An analyst at a bank, who declined to be named as he was not allowed to speak to the media, said he understood from the SIA management that the flag carrier still wants to have a short-haul budget airline in its portfolio. Even as Tigerair winds down its involvement in Australia and elsewhere, it is partnering SIA’s long-haul budget airline Scoot to expand in markets such as Taiwan and Thailand.

Lee Lik Hsin, group chief executive officer of Tigerair, said yesterday: “We are already working closely with Scoot and look forward to further collaboration with the rest of the SIA Group.”

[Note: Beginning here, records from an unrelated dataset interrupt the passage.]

(** * Glyph exporter ([scripts/export_glyphs.py]): column packing, range
      parsing and record emission.

    The development embeds the exporter shallowly.  Python [int] is [Z];
    the command-line text ([args.range]) is a [string] whose characters are
    the code points 0..255; text that is written out (it may hold any
    [chr(u)]) is a list of code points.  The font object of Pillow is a
    record of the four capabilities the script calls.  Exceptions are an
    explicit [result] type threaded with a small monad. *)

From Stdlib Require Import ZArith List String Ascii QArith Qround Lia Bool Sorted.
Import ListNotations.
Open Scope string_scope.
Open Scope Z_scope.

(** ** Exceptions *)

Inductive exn : Type :=
| ValueError
| OverflowError
| UnicodeEncodeError.

Inductive result (A : Type) : Type :=
| Ok (a : A)
| Raise (e : exn).
Arguments Ok {A} a.
Arguments Raise {A} e.

Definition bind {A B} (r : result A) (k : A -> result B) : result B :=
  match r with
  | Ok a => k a
  | Raise e => Raise e
  end.

Notation "x <- c1 ;; c2" := (bind c1 (fun x => c2))
  (at level 61, c1 at next level, right associativity).

(** A comprehension [[f(x) for x in l]] whose body may raise: the first
    exception escapes. *)
Fixpoint for_each {A B} (f : A -> result B) (l : list A) : result (list B) :=
  match l with
  | [] => Ok []
  | x :: l' => y <- f x ;; ys <- for_each f l' ;; Ok (y :: ys)
  end.

(** ** Python built-ins used by the script *)

Module Py.

(** [c in s] for a one-character needle. *)
Fixpoint contains (c : ascii) (s : string) : bool :=
  match s with
  | EmptyString => false
  | String d s' => if Ascii.eqb d c then true else contains c s'
  end.

(** [s.count(c)] for a one-character needle. *)
Fixpoint count (c : ascii) (s : string) : nat :=
  match s with
  | EmptyString => O
  | String d s' => if Ascii.eqb d c then S (count c s') else count c s'
  end.

(** [s.split(sep)] for a one-character separator: never empty, n separators
    give n+1 fields, empty fields are kept. *)
Fixpoint split (sep : ascii) (s : string) : list string :=
  match s with
  | EmptyString => [EmptyString]
  | String d s' =>
      if Ascii.eqb d sep then EmptyString :: split sep s'
      else match split sep s' with
           | tok :: rest => String d tok :: rest
           | [] => [String d EmptyString]
           end
  end.

(** [sep.join(l)]. *)
Fixpoint join (sep : string) (l : list string) : string :=
  match l with
  | [] => EmptyString
  | [x] => x
  | x :: l' => (x ++ sep ++ join sep l')%string
  end.

Definition code (c : ascii) : Z := Z.of_N (N_of_ascii c).

(** Whitespace of [str.strip()] among the code points 0..255:
    TAB LF VT FF CR, FS GS RS US, space, NEL and NBSP. *)
Definition isspace (c : ascii) : bool :=
  let n := code c in
  ((9 <=? n) && (n <=? 13)) || ((28 <=? n) && (n <=? 32))
  || (n =? 133) || (n =? 160).

(** Whitespace skipped by [int(str, base)]: the C-locale blanks, and NEL and
    NBSP, which the conversion maps to a blank first.  FS..US are not
    skipped. *)
Definition int_isspace (c : ascii) : bool :=
  let n := code c in
  ((9 <=? n) && (n <=? 13)) || (n =? 32) || (n =? 133) || (n =? 160).

Fixpoint lstrip (s : string) : string :=
  match s with
  | EmptyString => EmptyString
  | String c s' => if isspace c then lstrip s' else s
  end.

Fixpoint rstrip (s : string) : string :=
  match s with
  | EmptyString => EmptyString
  | String c s' =>
      match rstrip s' with
      | EmptyString => if isspace c then EmptyString else String c EmptyString
      | r => String c r
      end
  end.

Definition strip (s : string) : string := rstrip (lstrip s).

(** Truth value of a string: non-empty. *)
Definition truthy (s : string) : bool :=
  match s with EmptyString => false | _ => true end.

(** Value of a character as a digit in bases up to 36. *)
Definition digit_value (c : ascii) : option Z :=
  let n := code c in
  if (48 <=? n) && (n <=? 57) then Some (n - 48)
  else if (97 <=? n) && (n <=? 122) then Some (n - 87)
  else if (65 <=? n) && (n <=? 90) then Some (n - 55)
  else None.

(** The digit scan of [int]: digits of the base with single underscores
    between them.  [prev] tells that the previous character was an
    underscore.  Returns the value, the number of digits read and the rest
    of the text; [None] on a doubled or trailing underscore. *)
Fixpoint scan_digits (base : Z) (s : string) (prev : bool) (acc : Z) (n : nat)
  : option (Z * nat * string) :=
  match s with
  | EmptyString => if prev then None else Some (acc, n, EmptyString)
  | String c s' =>
      if Ascii.eqb c "_" then
        if prev then None else scan_digits base s' true acc n
      else
        match digit_value c with
        | Some d =>
            if d <? base then scan_digits base s' false (acc * base + d) (S n)
            else if prev then None else Some (acc, n, s)
        | None => if prev then None else Some (acc, n, s)
        end
  end.

Fixpoint skip_space (s : string) : string :=
  match s with
  | EmptyString => EmptyString
  | String c s' => if int_isspace c then skip_space s' else s
  end.

(** Base selection of [int(s, 0)] after the sign: the prefix decides; a
    leading zero without a prefix is decimal but then only zero is legal. *)
Definition detect_base (s : string) : Z * bool :=
  match s with
  | String z r =>
      if Ascii.eqb z "0" then
        match r with
        | String c _ =>
            if Ascii.eqb c "x" || Ascii.eqb c "X" then (16, false)
            else if Ascii.eqb c "o" || Ascii.eqb c "O" then (8, false)
            else if Ascii.eqb c "b" || Ascii.eqb c "B" then (2, false)
            else (10, true)
        | EmptyString => (10, true)
        end
      else (10, false)
  | EmptyString => (10, false)
  end.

In June, Tigerair shut down its loss-making Indonesian venture Tigerair Mandala. It also terminated flights to Trivandrum city in India last month and has reduced a number of flights to various destinations over the past few months. Mr Lee said: “We resolved our excess capacity issues through the sublease arrangements made for the surplus aircraft and we also stemmed further losses from our overseas venture.”

Mr Ross said that Tigerair’s outlook remains bearish. Given the many challenges that Tigerair faces, he said it should focus on attracting first-time flyers in fairly unpenetrated markets in South-east Asia, such as Indochina and Myanmar.